Segment Open

(** * The command / undo core of cola: [cola/cmds.py]

    A shallow embedding of the command classes of [cola/cmds.py] and of the
    part of their collaborators they touch.  Python strings are byte strings
    ([string]); [core.encode] and [core.decode] (UTF-8 conversion) are the
    identity on them.  Exit statuses are [Z].  A command object is a record,
    a method is a function in the monad [M] of programs that mutate the
    process-wide state ([World]) and may raise. *)

From Stdlib Require Import ZArith Ascii.
From stdpp Require Import base strings list gmap sorting pretty.

(** ** Python string operations used by the commands *)

Module Str.

Definition LF : ascii := ascii_of_nat 10.

(** The string literal ['\n']. *)
Definition nl : string := String LF "".

(** A double quote character, as a string. *)
Definition dq : string := String (ascii_of_nat 34) "".

(** [sep.join(parts)] *)
Definition join (sep : string) (parts : list string) : string :=
  String.concat sep parts.

(** [needle in hay] on strings: substring test. *)
Fixpoint contains (needle hay : string) : bool :=
  String.prefix needle hay ||
  match hay with
  | EmptyString => false
  | String _ hay' => contains needle hay'
  end.

(** [s.split(sep)] for a one-character separator. *)
Fixpoint split (sep : ascii) (s : string) : list string :=
  match s with
  | EmptyString => [EmptyString]
  | String c s' =>
      if Ascii.eqb c sep then EmptyString :: split sep s'
      else match split sep s' with
           | [] => [String c EmptyString]
           | l :: ls => String c l :: ls
           end
  end.

(** The lines of a text: [s.split('\n')]. *)
Definition lines (s : string) : list string := split LF s.

(** [os.path.basename(p)]: what follows the last slash. *)
Definition basename (p : string) : string :=
  List.last (split "/"%char p) EmptyString.

Definition is_space (c : ascii) : bool :=
  let n := nat_of_ascii c in
  (n =? 32)%nat || ((9 <=? n)%nat && (n <=? 13)%nat).

(** [s.rstrip()] *)
Fixpoint rstrip (s : string) : string :=
  match s with
  | EmptyString => EmptyString
  | String c s' =>
      match rstrip s' with
      | EmptyString => if is_space c then EmptyString else String c EmptyString
      | r => String c r
      end
  end.

(** [s] occurs inside [t]. *)
Definition occurs_in (s t : string) : Prop :=
  ∃ pre post : string, t = pre +:+ s +:+ post.

End Str.

(** ** The repository state model ([cola.model()]) *)

Inductive Mode : Type :=
| mode_none
| mode_worktree
| mode_index
| mode_amend
| mode_untracked.

Global Instance Mode_eq_dec : EqDecision Mode.
Proof. solve_decision. Defined.

(** The four path lists a status scan recomputes. *)
Record StatusLists : Type := {
  sl_staged : list string;
  sl_modified : list string;
  sl_untracked : list string;
  sl_unmerged : list string;
}.

Module Model.

(** Modelled from the spec: the main model class is not part of
    [cola/cmds.py]; its attributes are the fields of RepositoryState and
    every [set_x(v)] stores [v] in attribute [x] and nothing else. *)
Record t : Type := {
  diff_text : string;
  filename : option string;
  mode : Mode;
  head : string;
  commitmsg : string;
  directory : string;
  staged : list string;
  modified : list string;
  untracked : list string;
  unmerged : list string;
}.

Definition set_diff_text (v : string) (m : t) : t :=
  {| diff_text := v; filename := filename m; mode := mode m; head := head m;
     commitmsg := commitmsg m; directory := directory m;
     staged := staged m; modified := modified m;
     untracked := untracked m; unmerged := unmerged m |}.

Definition set_filename (v : option string) (m : t) : t :=
  {| diff_text := diff_text m; filename := v; mode := mode m; head := head m;
     commitmsg := commitmsg m; directory := directory m;
     staged := staged m; modified := modified m;
     untracked := untracked m; unmerged := unmerged m |}.

Definition set_mode (v : Mode) (m : t) : t :=
  {| diff_text := diff_text m; filename := filename m; mode := v; head := head m;
     commitmsg := commitmsg m; directory := directory m;
     staged := staged m; modified := modified m;
     untracked := untracked m; unmerged := unmerged m |}.

Definition set_head (v : string) (m : t) : t :=
  {| diff_text := diff_text m; filename := filename m; mode := mode m; head := v;
     commitmsg := commitmsg m; directory := directory m;
     staged := staged m; modified := modified m;
     untracked := untracked m; unmerged := unmerged m |}.

Definition set_commitmsg (v : string) (m : t) : t :=
  {| diff_text := diff_text m; filename := filename m; mode := mode m; head := head m;
     commitmsg := v; directory := directory m;
     staged := staged m; modified := modified m;
     untracked := untracked m; unmerged := unmerged m |}.

Definition set_directory (v : string) (m : t) : t :=
  {| diff_text := diff_text m; filename := filename m; mode := mode m; head := head m;
     commitmsg := commitmsg m; directory := v;
     staged := staged m; modified := modified m;
     untracked := untracked m; unmerged := unmerged m |}.

(** Modelled from the spec: a rescan replaces the four path lists wholesale
    and leaves the other attributes alone. *)
Definition set_status (s : StatusLists) (m : t) : t :=
  {| diff_text := diff_text m; filename := filename m; mode := mode m; head := head m;
     commitmsg := commitmsg m; directory := directory m;
     staged := sl_staged s; modified := sl_modified s;
     untracked := sl_untracked s; unmerged := sl_unmerged s |}.

(** The fields an undo has to bring back. *)
Record snapshot : Type := {
  snap_diff_text : string;
  snap_filename : option string;
  snap_mode : Mode;
  snap_head : string;
  snap_commitmsg : string;
  snap_directory : string;
}.

Definition snap (m : t) : snapshot :=
  {| snap_diff_text := diff_text m; snap_filename := filename m;
     snap_mode := mode m; snap_head := head m;
     snap_commitmsg := commitmsg m; snap_directory := directory m |}.

End Model.

(** ** Command objects *)

(** The attributes [Command.__init__] stores; [undoable] comes from
    [BaseCommand.__init__]. *)
Record Command : Type := {
  undoable : bool;
  old_diff_text : string;
  old_filename : option string;
  old_mode : Mode;
  old_head : string;
  new_diff_text : string;
  new_filename : option string;
  new_head : string;
  new_mode : Mode;
}.

Definition with_undoable (v : bool) (c : Command) : Command :=
  {| undoable := v;
     old_diff_text := old_diff_text c; old_filename := old_filename c;
     old_mode := old_mode c; old_head := old_head c;
     new_diff_text := new_diff_text c; new_filename := new_filename c;
     new_head := new_head c; new_mode := new_mode c |}.

Definition with_new_diff_text (v : string) (c : Command) : Command :=
  {| undoable := undoable c;
     old_diff_text := old_diff_text c; old_filename := old_filename c;
     old_mode := old_mode c; old_head := old_head c;
     new_diff_text := v; new_filename := new_filename c;
     new_head := new_head c; new_mode := new_mode c |}.

Definition with_new_head (v : string) (c : Command) : Command :=
  {| undoable := undoable c;
     old_diff_text := old_diff_text c; old_filename := old_filename c;
     old_mode := old_mode c; old_head := old_head c;
     new_diff_text := new_diff_text c; new_filename := new_filename c;
     new_head := v; new_mode := new_mode c |}.

Definition with_new_mode (v : Mode) (c : Command) : Command :=
  {| undoable := undoable c;
     old_diff_text := old_diff_text c; old_filename := old_filename c;
     old_mode := old_mode c; old_head := old_head c;
     new_diff_text := new_diff_text c; new_filename := new_filename c;
     new_head := new_head c; new_mode := v |}.

Record AmendMode : Type := {
  am_base : Command;
  am_skip : bool;
  am_amending : bool;
  am_old_commitmsg : string;
  am_new_commitmsg : string;
}.

Record Commit : Type := {
  ci_base : Command;
  ci_amend : bool;
  ci_msg : string;
  ci_old_commitmsg : string;
  ci_new_commitmsg : string;
}.

Record LoadCommitMessage : Type := {
  lcm_base : Command;
  lcm_path : option string;
  lcm_old_commitmsg : string;
  lcm_old_directory : string;
}.

Record LoadPreviousMessage : Type := {
  lpm_base : Command;
  lpm_sha1 : option string;
  lpm_old_commitmsg : string;
  lpm_new_commitmsg : string;
}.

Record SignOff : Type := {
  so_base : Command;
  so_old_commitmsg : string;
}.

Record PathsCommand : Type := {
  pc_base : Command;
  pc_paths : list string;
}.

Record ApplyPatches : Type := {
  ap_base : Command;
  ap_patches : list string;
}.

Record RunConfigAction : Type := {
  rca_base : Command;
  rca_name : string;
}.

Segment Closed

Give the number of lines in the records where the word "rstrip" shows up. Nothing else belongs in the reply.

3